**Activity:** Your task is to copy each line of the records that includes the string "total".

=== Begin Enclosure ===

(** What stops the planner from returning a plan. *)
Definition plan_overflows : Prop :=
  total (balance s) < available (balance s) \/
  (len (missing (deposits s) requested) <= MAX_REGISTER_PER_CYCLE /\
   U128_MAX < per_token_estimate * len (missing (deposits s) requested)
              * SAFETY_MARGIN_NUMERATOR).
End Spec.

Lemma map_len_0 (m : gmap TokenAccount N) : map_len m = 0 <-> m = ∅.
Proof.
  unfold map_len. split.
  - intros H. apply map_size_empty_inv. lia.
  - intros ->. by rewrite map_size_empty.
Qed.

(** The planner on a non-empty deposit map, in terms of the specification. *)
Lemma plan_normal_eq s requested keep :
  deposits s <> ∅ ->
  plan s requested keep =
  if total (balance s) <? available (balance s) then Err ArithmeticOverflow
  else if MAX_REGISTER_PER_CYCLE <? len (missing (deposits s) requested)
  then Err (TooManyTokens (len (missing (deposits s) requested)) MAX_REGISTER_PER_CYCLE)
  else if U128_MAX <? per_token_estimate s * len (missing (deposits s) requested)
                      * SAFETY_MARGIN_NUMERATOR
  then Err ArithmeticOverflow
  else Ok (Normal
    (if needed_estimate s requested <=? available (balance s) then []
     else truncate
            (to_usize_saturating
              (ceil_quot (needed_estimate s requested - available (balance s))
                         (per_token_estimate s)))
            (unregister_candidates (deposits s) requested keep))
    (missing (deposits s) requested) (needed_estimate s requested)).
Proof.
  intros Hne. unfold plan.
  assert (map_len (deposits s) <> 0) as Hlen by (by rewrite map_len_0).
  rewrite (proj2 (N.eqb_neq _ _) Hlen).
  destruct (N.ltb_spec (total (balance s)) (available (balance s))) as [Ht|Ht].
  { by rewrite (proj2 (checked_sub_None _ _) Ht). }
  rewrite (proj2 (checked_sub_Some _ _ _) (conj Ht eq_refl)). cbn [ok_or obind].
  rewrite div_ceil_spec by done. cbn [obind].
  change (N.max _ (bounds_min (bounds s))) with (per_token_estimate s).
  destruct (MAX_REGISTER_PER_CYCLE <? _); [done|].
  set (n := len (missing (deposits s) requested)).
  destruct (N.ltb_spec U128_MAX (per_token_estimate s * n * SAFETY_MARGIN_NUMERATOR)) as [Ho|Ho].
  { destruct (checked_mul (per_token_estimate s) n) as [raw|] eqn:Hraw; [|done].
    apply checked_mul_Some in Hraw as [-> _]. cbn [ok_or obind].
    by rewrite (proj2 (checked_mul_None _ _) Ho). }
  assert (per_token_estimate s * n <= U128_MAX) as Hraw
    by (unfold SAFETY_MARGIN_NUMERATOR in Ho; lia).
  rewrite (proj2 (checked_mul_Some _ _ _) (conj eq_refl Hraw)).
  cbn [ok_or obind]. rewrite (proj2 (checked_mul_Some _ _ _) (conj eq_refl Ho)).
  cbn [ok_or obind]. rewrite div_ceil_spec by done. cbn [obind].
  subst n. fold (needed_estimate s requested).
  destruct (N.leb_spec (needed_estimate s requested) (available (balance s))) as [Hle|Hlt]; [done|].
  rewrite (proj2 (checked_sub_Some (needed_estimate s requested) (available (balance s)) _))
    by (split; [lia|done]).
  cbn [expect obind]. rewrite div_ceil_spec; [done|].
  intros H0. unfold needed_estimate in Hlt. rewrite H0, !N.mul_0_l in Hlt.
  rewrite ceil_quot_0 in Hlt by done. lia.
Qed.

=== End Enclosure ===

**Solution to this task:**
  total (balance s) < available (balance s) \/
  if total (balance s) <? available (balance s) then Err ArithmeticOverflow
  destruct (N.ltb_spec (total (balance s)) (available (balance s))) as [Ht|Ht].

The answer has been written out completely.